In 1852, cholera spread east to the Dutch East Indies and later was carried to Japan in 1854. The Philippines were infected in 1858 and Korea in 1859. In 1859, an outbreak in Bengal contributed to transmission of the disease by travelers and troops to Iran, Iraq, Arabia, and Russia. Japan suffered at least seven major outbreaks of cholera between 1858 and 1902. Between 100,000 and 200,000 people died of cholera in Tokyo in an outbreak in 1858–1860.

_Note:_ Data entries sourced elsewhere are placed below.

(** The state after an event, [None] where it cannot happen. *)
Definition happens (e : event) (a : sys) : option sys :=
  match e, running a with
  | Tick, None => Some (at_clock (u64 (clock a + 1)) a)
  | Tick, Some i =>
      if bool_decide (places a i = PUser) then
        let a' := at_clock (u64 (clock a + 1)) a in
        Some (if p_deadline (procs a i) <? clock a' then a' else run_as None a')
      else None
  | Visit i, None =>
      if in_table i then
        Some (if can_run a i then
                run_as (Some i) (on_proc i (fun p => with_deadline (u64 (clock a + PREEMPT_TICKS)) (with_state Runnable p)) a)
              else a)
      else None
  | Resume accepted, Some i =>
      match places a i with
      | PSleep => Some (go i PUser a)
      | PWait c => if bool_decide (st_of a c = Zombie) then Some (reaped c accepted (go i PUser a)) else None
      | _ => None
      end
  | Visit _, Some _ | Resume _, None => None
  | _, None => None
  | e, Some i =>
      if bool_decide (places a i = PUser) then
        match e with
        | CallSleep ms =>
            Some (run_as None (go i PSleep (on_proc i (fun p => with_state Sleeping
              (with_wake (u64 (clock a + ms / SCHED_TIMER_PERIOD)) p)) a)))
        | CallExit code =>
            Some (run_as None (go i PDead (wake_parent i (on_proc i (fun p => with_state Zombie (with_exit (u32 code) p)) a))))
        | CallWait c accepted =>
            if negb (in_table c) then None
            else if negb (p_parent (procs a c) =? i) then Some a
            else if bool_decide (st_of a c = Zombie) then Some (reaped c accepted a)
            else Some (run_as None (go i (PWait c) (on_proc i (fun p => with_wait c (with_state Waiting p)) a)))
        | CallFork child ok =>
            if least_free a child then
              Some (if ok then go child PUser (on_proc child (fun p => with_state Runnable (with_parent i p)) a) else a)
            else None
        | _ => Some a
        end
      else None
  end.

In 1854, an outbreak of cholera in Chicago took the lives of 5.5 percent of the population. Providence, Rhode Island, suffered an outbreak so widespread that for the next thirty years, 1854 was known there as "The Year of Cholera." In 1853–1854, London's epidemic claimed 10,739 lives. The 1854 Broad Street Cholera outbreak in London ended after the physician John Snow identified a neighborhood Broad Street pump as contaminated and convinced officials to remove its handle to prevent people from drawing water there. His study proved contaminated water was the main agent spreading cholera, although he did not identify the contaminant. It would take many years for this message to be believed and fully acted upon. In Spain, over 236,000 died of cholera in the epidemic of 1854–1855. The disease reached South America in 1854 and 1855, with victims in Venezuela and Brazil. During the third pandemic, residents of Tunisia, which had not been affected by the two previous pandemics, thought Europeans had brought the disease. They blamed their sanitation practices. Some United States scientists began to believe that cholera was somehow associated with African Americans, as the disease was prevalent in the South in areas of black populations. Current researchers note their populations were underserved in terms of sanitation infrastructure and health care, and they lived near the waterways by which travelers and ships carried the disease.
From November 10, 1855, to December 1856, the disease spread through Puerto Rico, claiming 25,820 victims. Cemeteries were expanded to allow for the burial of victims of cholera. In Arecibo, a large municipality of Puerto Rico, the number of people dying in the streets was so great that the city could not keep up. A man named Ulanga made it his responsibility to collect and carry the dead to the provisional Cementerio de los Coléricos.